DOER proposes a multi phase pilot project that would serve as a “Proof of Concept'' for the Department of Water Resources. This pilot study is a very proactive and responsible approach, utilizing California small business technology to find solutions to a California crisis. Funding for the pilot study is modest as compared to the millions that stand to be squandered on expensive emergency responses and what are perceived as little more than band-aid fixes by the public.
Track 1 of the pilot program would consist of a hosted workshop to outline the type of data TULES is capable of providing and to identify the key needs and end products required by DWR and others for an inspection, classification, and dissemination system.
While DOER knows the data gathering power that TULES is capable of, convening a workshop will permit a general consensus to be formed on the best approach to a GIS system that will be usable to all of the operators and resource agencies. At present, contracts have been awarded for the purpose of compiling available historical data. Others have been tasked with producing an inventory of existing levees for the purposes of asset management. These systems either need to be expanded upon or supplied as a layer to a larger master product. Alternatively, the internally produced DWR user inventory GIS system might be expanded to accept a new data layer from the TULES sensors.

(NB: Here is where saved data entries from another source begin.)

(** A lemma depends on the section hypotheses its proof uses. *)
Unset Default Proof Using.

Module ActionApproval.

(** ** Verification *)

Definition supported_type (payloadType : string) : bool :=
  existsb (String.eqb payloadType) [PayloadTypeV1; PayloadTypeV2; PayloadTypeV3; PayloadTypeV4; PayloadTypeV5].

(** The signed bytes: the statement, the bundle of version 4, and the threshold. *)
Definition signed_content (payloadType : string) (payload : bytes) (now maxValidity : Z) : result (Statement * option BundleStatement * Z) :=
  if String.eqb payloadType PayloadTypeV4 then
    let* parsed := decodeBundleStatement payload in
    let* _ := validateBundleStatement parsed now maxValidity in
    Ok (zero_Statement, Some parsed, bs_ApprovalThreshold parsed)
  else
    let* s := decode_statement payloadType payload in
    let* _ := validateStatement s payloadType now maxValidity in
    Ok (s, None, s_ApprovalThreshold s).

(** The last switch of [verify]: whether the signatures are complete. *)
Definition completeness (payloadType : string) (signatures approvalThreshold : Z) (allowPartial : bool) : result bool :=
  if String.eqb payloadType PayloadTypeV1 || String.eqb payloadType PayloadTypeV2 then
    require signatures =? 1 else "version 1 and 2 permits require exactly one signature" in Ok true
  else if String.eqb payloadType PayloadTypeV3 || String.eqb payloadType PayloadTypeV4 || String.eqb payloadType PayloadTypeV5 then
    require negb ((approvalThreshold <? signatures) || (negb allowPartial && negb (signatures =? approvalThreshold)))
      else "permit signature count does not match approval threshold" in Ok (signatures =? approvalThreshold)
  else Ok true.

Definition verify_permit (verify : bytes -> bytes -> bytes -> bool) (rawEnvelope : bytes) (trusted : gmap string bytes) (now maxValidity : Z) (allowPartial : bool) : result Verified :=
  require negb (zlen rawEnvelope =? 0) && (zlen rawEnvelope <=? MaxEnvelopeBytes) else "envelope is empty or exceeds its limit" in
  require negb (is_zero now) else "node time is unavailable" in
  require (0 <? maxValidity) && (maxValidity <=? MaxValidity) else "maximum validity must be positive and at most the hard limit" in
  let* envelope := Dsse.Parse rawEnvelope in
  let* payload := opt_ok (canonical_payload envelope) "permit payload is not canonical base64" in
  require forallb canonical_signature (Dsse.sigs envelope) else "permit signature is not canonical base64" in
  require is_canonical envelope rawEnvelope else "permit envelope is not canonical" in
  let payloadType := Dsse.PayloadType envelope in
  require supported_type payloadType else "unsupported permit payload type" in
  require utf8_bytes payload else "signed statement is not valid UTF-8" in
  let* (s, bundle, approvalThreshold) := signed_content payloadType payload now maxValidity in
  let* (_, keyIDs) := Dsse.VerifyAll verify rawEnvelope payloadType trusted in
  require forallb identifier keyIDs else "signature key ID is not a bounded identifier" in
  let* complete := completeness payloadType (zlen keyIDs) approvalThreshold allowPartial in
  Ok (mkVerified s bundle (default ""%string (head keyIDs)) keyIDs complete (Dsse.Digest rawEnvelope) payloadType).

Definition Verify verify rawEnvelope trusted now maxValidity := verify_permit verify rawEnvelope trusted now maxValidity false.
Definition VerifyPartial verify rawEnvelope trusted now maxValidity := verify_permit verify rawEnvelope trusted now maxValidity true.

(** One more approval: the tail of [permit approve], once the trusted keys and the operation of the connector are known. The artifact is checked, signed again
    and checked again. *)
Definition approve (sign : bytes -> bytes -> bytes) (verify : bytes -> bytes -> bytes -> bool) (raw : bytes) (envelope : Dsse.Envelope) (trusted : gmap string bytes)
    (operationDigest contentType keyID : string) (privateKey : bytes) (approvalTime validFor : Z) : result (bytes * Verified) :=
  let* before := VerifyPartial verify raw trusted approvalTime validFor in
  require negb (v_Complete before) else "multi-party permit is already complete" in
  require negb (existsb (fun existing => String.eqb existing keyID) (v_KeyIDs before)) else "the selected action authority has already approved this permit" in
  require String.eqb (s_OperationDigest (v_Statement before)) operationDigest && String.eqb (s_ContentType (v_Statement before)) contentType
    else "approval artifact does not match the trusted connector operation" in
  let* nextEnvelope := Dsse.AddSignature sign envelope keyID privateKey in
  let* nextRaw := Dsse.Marshal nextEnvelope in
  let* next := VerifyPartial verify nextRaw trusted approvalTime validFor in
  let* _ := (if v_Complete next then let* _ := Verify verify nextRaw trusted approvalTime validFor in Ok tt else Ok tt) in
  Ok (nextRaw, next).

(** ** Envelopes with several signatures *)

Definition sealed_all (t : string) (payload : bytes) (l : list (string * bytes)) : Dsse.Envelope :=
  Dsse.mkEnvelope t (b64_encode_string payload) (Some ((fun x => Dsse.mkSignature x.1 (b64_encode_string x.2)) <$> l)).

Lemma sealed_keys (l : list (string * bytes)) : Dsse.KeyID <$> ((fun x => Dsse.mkSignature x.1 (b64_encode_string x.2)) <$> l) = l.*1.
Proof. rewrite <- list_fmap_compose. by apply list_fmap_ext. Qed.
(* ===== verification/EffectGate.v ===== *)
(** * Authorizing connector calls ([src/internal/gateway/connector.go], [connector_receipts.go])

    What Gateway checks before a call of a connector leaves the node: the permit that its header carries, against the grant, the operation, the exact request and
    the history of the workload ([verifyConnectorActionPermit]). The accounting of the calls is in [EffectBudget]. [canonical_origin] is the test of
    [exactConnectorOrigin], which reads the configured origin with [net/url]. *)

From Stdlib Require Import Ascii.
From S2P Require Import Prelude GoText GoTime GoFS FenceStore GoJson GoCrypto Strict Dsse GoRune GoNet Admission ConnectorEvent ConnectorReceipt Permit TaskPermit SchedulePermit ActionPermit ActionApproval GoZone GatewayGrant Influence.
(* ===== verification/EffectBudget.v ===== *)
(** * Spending connector calls ([spendConnectorCall] of [src/internal/gateway/connector.go], [connector_receipts.go])

    A call is reserved in memory under the lock of the gateway, recorded in the connector ledger outside of it, and given back under the lock when the record was not
    written; calls interleave between these steps. After a restart the spent calls come from the receipts and from the calls kept in the state file. *)

From Stdlib Require Import Ascii.
From S2P Require Import Prelude GoText GoTime FenceStore GoJson GoCrypto ConnectorEvent ActionPermit GatewayGrant Influence EffectGate.
Import ConnectorEvent EffectGate.

Module EffectBudget.

(** [connectorSpendOwner]: the grant and the connector. *)
Notation connectorSpendOwner := (string * string)%type.
Definition counter (counts : gmap connectorSpendOwner Z) (o : connectorSpendOwner) : Z := default 0 (counts !! o).

Record Server := mkServer { sv_grants : gmap string GatewayGrant.Grant; sv_spends : gmap string connectorSpendOwner; sv_counts : gmap connectorSpendOwner Z }.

One goal of the workshop would be to propose or select an engineering firm to assist in developing this classification system. The classification system criteria will be critical in the development of an automated defect flagging system. Thus, when failures do occur, sites with similar characteristics will auto flag in the system, for close monitoring.
Science and environmental concerns are key players in the TULES system. The quantity and quality of data that will be collected can serve multiple purposes. If we include the requests and end use of hydrologists and environmental scientists, we maximize the return on the invested dollars past a purely engineering benefit.
Pilot Track 2, which can be implemented in conjunction with or ahead of Track 1, consists of selecting a test location(s) and obtaining access authorization. The sensors and application specific vehicles will be selected to undertake collection of a comprehensive data set from the pilot project site.
Although the sensors and their capabilities are known, certain on-site parameters will determine the proper frequency and configuration of sensors and antennas. Multiple sensor configurations will be evaluated during Track 2 for optimized data sets.
Presentation of the sensor to the structure is critical to stable data. During Track 2, multiple vehicles will be evaluated to see which platform is most efficient in terms of speed and data acquisition. Given the number of levees, speed of inspection will be a consideration as will the ability to move slowly over and around suspect areas where higher resolution may be critical to assessment.
Certainly, if a future State wide project is implemented, speed and efficiency will be given high priority. Track 2 testing will help DOER evaluate the maximum rate of travel while maintaining required data quality given natural variables.
Track 2 data will be fed into GIS models to test their ability to receive and classify data for real time results while simultaneously permitting hard storage for post process study. Another goal is to test the processed data, including its ability to be incorporated into existing GIS databases or to become a framework for a master GIS product.